Farmers, who were offered financial incentives to start as soon as possible, embarked on a mass cull that, in some cases, was so rushed that errors were made. Denmark’s main animal rights group, Dyrenes Beskyttelse, has reported the Danish state to the police amid accusations of cruelty. Meanwhile, thousands of mink carcasses were strewn across a main Danish motorway, according to eye-witness reports.
Not so, says Dr. Fauci
The added layer of doubt has angered the fur industry and left the government struggling to defend itself as public opinion builds against it. According to a poll published by Politiken, Danish support for the government’s COVID-19 strategy is at its lowest ever, at 56 per cent of those surveyed as of this week, compared with 76 per cent in July.

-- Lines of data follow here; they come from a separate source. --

(** The first part: the element, if the network uses it, is parsed and compared.  The
    element with its length, [gmcs], [mfp_opt] and [spp_opt]. *)
Definition parse_security (c : sec_cfg) (b : list Z) (el : elems) (s : jsta)
  : res (Z * jsta * option (Z * Z) * Z * Z * Z) :=
  let n := SecNeg 0 0 0 0 0 0 (n_akm (sec s)) (replicate 32 0) in
  let s := set_sec n s in
  match (if has (s_wpa_psk c) 2 then el rsn_ie else None), (if has (s_wpa_psk c) 1 then el wpa_ie else None) with
  | Some (p, l), _ =>
      '(ret, o) ← Rsn.rtw_parse_wpa2_ie b (p - 2) (l + 2);
      match (if ret =? _SUCCESS then o else None) with
      | None => Ret (WLAN_STATUS_INVALID_IE, s, Some (p, l), 0, 0, 0)
      | Some r =>
          let s := set_sec (SecNeg 1 2 0 (Z.land (Rsn.group_cipher r) (s_wpa2_group c)) 0 (Z.land (Rsn.pairwise_cipher r) (s_wpa2_pairwise c))
                              (Rsn.akm r) (replicate 32 0)) s in
          let status :=
            if has WLAN_AKM_TYPE_SAE (Rsn.akm r) && (Rsn.mfp_opt r =? 0) then WLAN_STATUS_ROBUST_MGMT_FRAME_POLICY_VIOLATION
            else if negb (has (s_akmp c) (Rsn.akm r)) then WLAN_STATUS_AKMP_NOT_VALID
            else if n_wpa2_group (sec s) =? 0 then WLAN_STATUS_GROUP_CIPHER_NOT_VALID
            else if n_wpa2_pairwise (sec s) =? 0 then WLAN_STATUS_PAIRWISE_CIPHER_NOT_VALID
            else 0 in
          Ret (status, s, Some (p, l), Rsn.group_mgmt_cipher r, Rsn.mfp_opt r, Rsn.spp_opt r)
      end
  | None, Some (p, l) =>
      '(ret, o) ← Rsn.rtw_parse_wpa_ie b (p - 2) (l + 2) (Rsn.WpaOut 0 0 0);
      if negb (ret =? _SUCCESS) then Ret (WLAN_STATUS_INVALID_IE, s, Some (p, l), 0, 0, 0)
      else
        let s := set_sec (SecNeg 1 1 (Z.land (Rsn.w_group o) (s_wpa_group c)) 0 (Z.land (Rsn.w_pairwise o) (s_wpa_pairwise c)) 0
                            (n_akm (sec s)) (replicate 32 0)) s in
        let status :=
          if n_wpa_group (sec s) =? 0 then WLAN_STATUS_GROUP_CIPHER_NOT_VALID
          else if n_wpa_pairwise (sec s) =? 0 then WLAN_STATUS_PAIRWISE_CIPHER_NOT_VALID
          else 0 in
        Ret (status, s, Some (p, l), 0, 0, 0)
  | None, None => Ret (0, s, None, 0, 0, 0)
  end.

(** Is the registrar of the beacon selected, where there is one? *)
Definition registrar_ok (c : sec_cfg) : res bool :=
  match s_wps_beacon_ie c with
  | None => Ret true
  | Some ie =>
      '(_, content, _) ← Attrs.rtw_get_wps_attr_content ie 0 (zlen ie) 0x1041 (Some [0]) None;
      Ret (negb (bool_decide (content = Some [0])))
  end.

(** The last part: WPS, or a copy of the element. *)
Definition parse_wps (c : sec_cfg) (b : list Z) (el : elems) (ie : option (Z * Z)) (s : jsta) : res (Z * jsta) :=
  let s := set_j_flags (Z.ldiff (j_flags s) (Z.lor WLAN_STA_WPS WLAN_STA_MAYBE_WPS)) s in
  match ie with
  | None =>
      let s := set_j_flags (Z.lor (j_flags s) (match el wps_ie with Some _ => WLAN_STA_WPS | None => WLAN_STA_MAYBE_WPS end)) s in
      if 0 <? s_wpa_psk c then ok ← registrar_ok c; Ret (if ok : bool then 0 else _STATS_UNABLE_HANDLE_STA_, s)
      else Ret (0, s)
  | Some (p, l) =>
      if s_wpa_psk c =? 0 then Ret (WLAN_STATUS_INVALID_IE, s)
      else match el wps_ie with
           | Some _ => Ret (0, set_j_flags (Z.lor (j_flags s) WLAN_STA_WPS) s)
           | None =>
               let copy_len := if 32 <? l + 2 then 32 else l + 2 in
               v ← slice b (p - 2) copy_len;
               w ← splice (replicate 32 0) 0 v;
               let n := sec s in
               Ret (0, set_sec (SecNeg (n_dot8021xalg n) (n_wpa_psk n) (n_wpa_group n) (n_wpa2_group n) (n_wpa_pairwise n) (n_wpa2_pairwise n) (n_akm n) w) s)
           end
  end.

Definition rtw_ap_parse_sta_security_ie (c : sec_cfg) (addr : list Z) (b : list Z) (el : elems) (s : jsta) : res (Z * jsta) :=
  '(status, s, ie, gmcs, mfp, spp) ← parse_security c b el s;
  if negb (status =? 0) then Ret (status, s)
  else
    let s := if negb (s_privacy c =? 0) && rtw_check_amsdu_disable (s_amsdu_mode c) spp then set_j_flags (Z.lor (j_flags s) WLAN_STA_AMSDU_DISABLE) s else s in
    if ((s_mfp_opt c =? MFP_REQUIRED) && (mfp <? MFP_OPTIONAL)) || ((mfp =? MFP_REQUIRED) && (s_mfp_opt c <? MFP_OPTIONAL)) then
      Ret (WLAN_STATUS_ROBUST_MGMT_FRAME_POLICY_VIOLATION, s)
    else
      let both := (MFP_OPTIONAL <=? s_mfp_opt c) && (MFP_OPTIONAL <=? mfp) in
      let s := if both then set_j_flags (Z.lor (j_flags s) WLAN_STA_MFP) s else s in
      if has (j_flags s) WLAN_STA_MFP && both && negb (security_type_bip_to_gmcs (s_dot11wCipher c) =? gmcs) then
        Ret (WLAN_STATUS_CIPHER_REJECTED_PER_POLICY, s)
      else if s_auth_sae c && has WLAN_AKM_TYPE_SAE (n_akm (sec s)) && (j_authalg s =? 0) && negb (s_pmkid c addr) then Ret (WLAN_STATUS_INVALID_PMKID, s)
      else parse_wps c b el ie s.
Lemma step_inv bssid e n n' o : s_mfp_opt k < 2 -> node_inv c n -> timely n.2 e -> step c k bssid e n = Ret (n', o) -> node_inv c n'.
Proof.
  intros Hk [I Hq] Ht. destruct n as [st q]. cbn [fst snd] in *. destruct e as [stime len b|alloc len b|b|b|addr|]; cbn [step]; unfold queued.
  - intros ([[r s1] o1] & H & E)%bind_inv. injection E as <- <-. destruct (OnAuth_inv _ _ _ _ _ _ _ I H) as [I1 Hd]. rewrite departures_none, app_nil_r by done.
    split; [done|]. eapply stays; [exact (OnAuth_calm _ _ _ _ _ _ _ I H)|done].
  - intros ([[r s1] o1] & H & E)%bind_inv. injection E as <- <-. exact (assoc_inv _ _ _ _ _ _ _ _ Hk I Hq Ht H).
  - intros ([[r s1] o1] & H & E)%bind_inv. injection E as <- <-. destruct (OnDeAuth_inv _ _ _ _ _ _ I H) as (I1 & Em & Hs & Hd). split; [done|]. apply Forall_app. split; [|done].
    eapply stays; [|done]. split; [done|]. cbn [fst]. intros a i. by rewrite Em.
  - intros ([[r s1] o1] & H & E)%bind_inv. injection E as <- <-. destruct (OnDeAuth_inv _ _ _ _ _ _ I H) as (I1 & Em & Hs & Hd). split; [done|]. apply Forall_app. split; [|done].
    eapply stays; [|done]. split; [done|]. cbn [fst]. intros a i. by rewrite Em.
  - intros ([i|] & _ & H)%bind_inv; [|by injection H as <- <-]. apply bind_inv in H as (s & Hs%get_js_inv & H). injection H as <- <-. split; [by apply set_key_inv|].
    eapply stays; [|done]. by apply calm_refl.
  - destruct q as [|addr q]; [by intros [= <- <-]|]. apply Forall_cons in Hq as [Ha Hq]. intros (s1 & H & E)%bind_inv. injection E as <- <-. by eapply report_inv.
Qed.
End Inv.
End Admit.
(* ===== verification/Accept.v ===== *)
(** * What it takes to be accepted, and what goes wrong

    A station whose association request is answered with success was authenticated,
    asked for this network, and agreed on ciphers the network uses; runs on concrete
    frames, also those in which the handlers lose track of a station. *)
From stdpp Require Import gmap.
From S2P Require Import Prelude Ies Elems Rsn Attrs Arc4 Michael Tkip Bip Cam Macid Sta Acl Mfp Table Auth Assoc Admit Total.

Module Accept.
Import Ies Elems Table Auth Assoc Admit Total.

(** ** Agreement *)













(** ** Acceptance *)

Section Accept.
Context {T : Type} `{!StaTable T} (c : ap_cfg) (k : sec_cfg).




End Accept.

(** ** Runs *)

Definition associated : list event := [auth_ev open1; assoc_ev 0].
Definition associated_mfp : list event := [auth_ev open1; assoc_ev 0x80].


(** The third way in: a network with RSN and without a WPS element in its beacon
    associates a station whose request has no RSN element; its port stays closed. *)
Definition bare_request : list Z := [0x11; 0; 10; 0; 0; 3; 110; 101; 116; 1; 2; 0x82; 12].
Theorem no_ciphers_associates : exists n o,
  run wpa2 (sample_sec 0) ap_addr [auth_ev open1; EvAssoc true (24 + zlen bare_request) (mgmt 0 bare_request)] (sample_st, []) = Ret (n, o) /\
  ASOCRSP sta 0 false ∈ o /\ asoc_list n.1 = [0%nat] /\
  (fun s => (n_wpa_psk (sec s), j_blocked s)) <$> js n.1 !! 0%nat = Some (0, true).
Proof. eexists _, _. split; [vm_compute; reflexivity|]. split; [by right; right; left|]. split; reflexivity. Qed.

(** What a reader of the two lists sees: the associated stations and the stations of
    the table. *)
Definition lists (r : res (node (T := table_st) * list out)) : option (list nat * list nat) :=
  match r with Ret ((st, _), _) => Some (asoc_list st, tb_members (tab st)) | _ => None end.

(** With management frame protection the invariant fails.  An authentication frame
    with a wrong sequence number, which anyone can send, makes [OnAuth] release a
    station that is associated and has its key; the list of the associated stations
    still has it. *)
Theorem mfp_auth_fail_dangles :
  lists (run wpa2 (sample_sec 2) ap_addr (associated_mfp ++ [EvKey sta]) (sample_st, [])) = Some ([0%nat], [0%nat]) /\
  lists (run wpa2 (sample_sec 2) ap_addr (associated_mfp ++ [EvKey sta; auth_ev [0; 0; 2; 0; 0; 0]]) (sample_st, [])) = Some ([0%nat], []).
Proof. split; vm_compute; reflexivity. Qed.

(** A station that deauthenticates and associates again before the report of its
    departure is handled is released by that report, and stays on the list. *)
Theorem late_event_dangles :
  lists (run wpa2 (sample_sec 0) ap_addr (associated ++ [EvDeauth (mgmt 0xc0 [3; 0])] ++ associated) (sample_st, [])) = Some ([0%nat], [0%nat]) /\
  lists (run wpa2 (sample_sec 0) ap_addr (associated ++ [EvDeauth (mgmt 0xc0 [3; 0])] ++ associated ++ [EvReport]) (sample_st, [])) = Some ([0%nat], []).
Proof. split; vm_compute; reflexivity. Qed.

(** Shared key authentication admits a station that knows no key: the challenge is
    always the same 128 octets, and the answer need not be encrypted. *)
Theorem shared_key_needs_no_key keys : exists n o,
  run (sample_cfg 1 Wep._WEP40_ keys) (sample_sec 0) ap_addr
    [auth_ev [1; 0; 1; 0; 0; 0]; auth_ev ([1; 0; 3; 0; 0; 0] ++ replicate 4 0 ++ _CHLGETXT_IE_ :: 128 :: replicate 128 78)] (sample_st, []) = Ret (n, o) /\
  (fun s => has (j_state s) WIFI_FW_AUTH_SUCCESS) <$> js n.1 !! 0%nat = Some true.
Proof. eexists _, _. split; [vm_compute; reflexivity|]. reflexivity. Qed.

(** A station that authenticates again out of sequence is released without
    [bss_cap_update_on_sta_leave]: what it was counted for when it joined stays
    counted. *)
Theorem release_without_leave : exists n o, run wpa2 (sample_sec 0) ap_addr (associated ++ [auth_ev [0; 0; 2; 0; 0; 0]]) (sample_st, []) = Ret (n, o) /\
  BSS_JOIN 0 ∈ o /\ tb_members (tab n.1) = [] /\ Forall (fun x => match x with BSS_LEAVE _ => False | _ => True end) o.
Proof. eexists _, _. split; [vm_compute; reflexivity|]. split; [by right; left|]. split; [reflexivity|by repeat constructor]. Qed.

(** A protected authentication frame of which nothing follows the IV is decrypted; one
    that ends before the IV makes the length of the cipher text wrap. *)
Example short_wep_auth : let c := sample_cfg 1 Wep._WEP40_ (replicate 4 (replicate 16 7)) in let f n := EvAuth 5 n ([0xb0; 0x40; 0; 0] ++ drop 4 (mgmt 0xb0 open1)) in
  (exists n o, run c (sample_sec 0) ap_addr [f 28] (sample_st, []) = Ret (n, o)) /\ run c (sample_sec 0) ap_addr [f 27] (sample_st, []) = Oob.
Proof. split; [eexists _, _|]; vm_compute; reflexivity. Qed.
End Accept.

“Kopenhagen Fur’s large international customer group has difficulty understanding the past week’s development in Denmark,” the auction house said. “Many customers have based their entire business model on Danish mink.”
The government’s handling of the crisis has drawn condemnation from a united parliament. Frederiksen’s order to wipe out Denmark’s entire mink population lacked a legal mandate, forcing the government to regroup and draft an emergency bill. That failed to win the three-quarters parliamentary support needed to pass, and the legislative process is now in limbo.
Mink accounts for about 0.7 per cent of Danish exports, and employs roughly 3,000 people in the country. Lawmakers are now working on a rescue package for Denmark’s mink industry, which might be as big as $2.2 billion, according to broadcaster TV2.
Tage Pedersen, the chairman of the Danish Fur Breeders’ Association, which owns Kopenhagen Fur, told Bloomberg earlier this week that the government’s decision to order a mass cull means there’s “no way back” for the industry. “Even if a few farmers somehow survive, there’s still no future.”
Frederiksen’s government, which still expects a standard bill to pass with a simple majority of more than 50 per cent, wants all Danish mink farming to be banned until 2022. That means breeding animals will be wiped out, effectively shuttering the industry for good.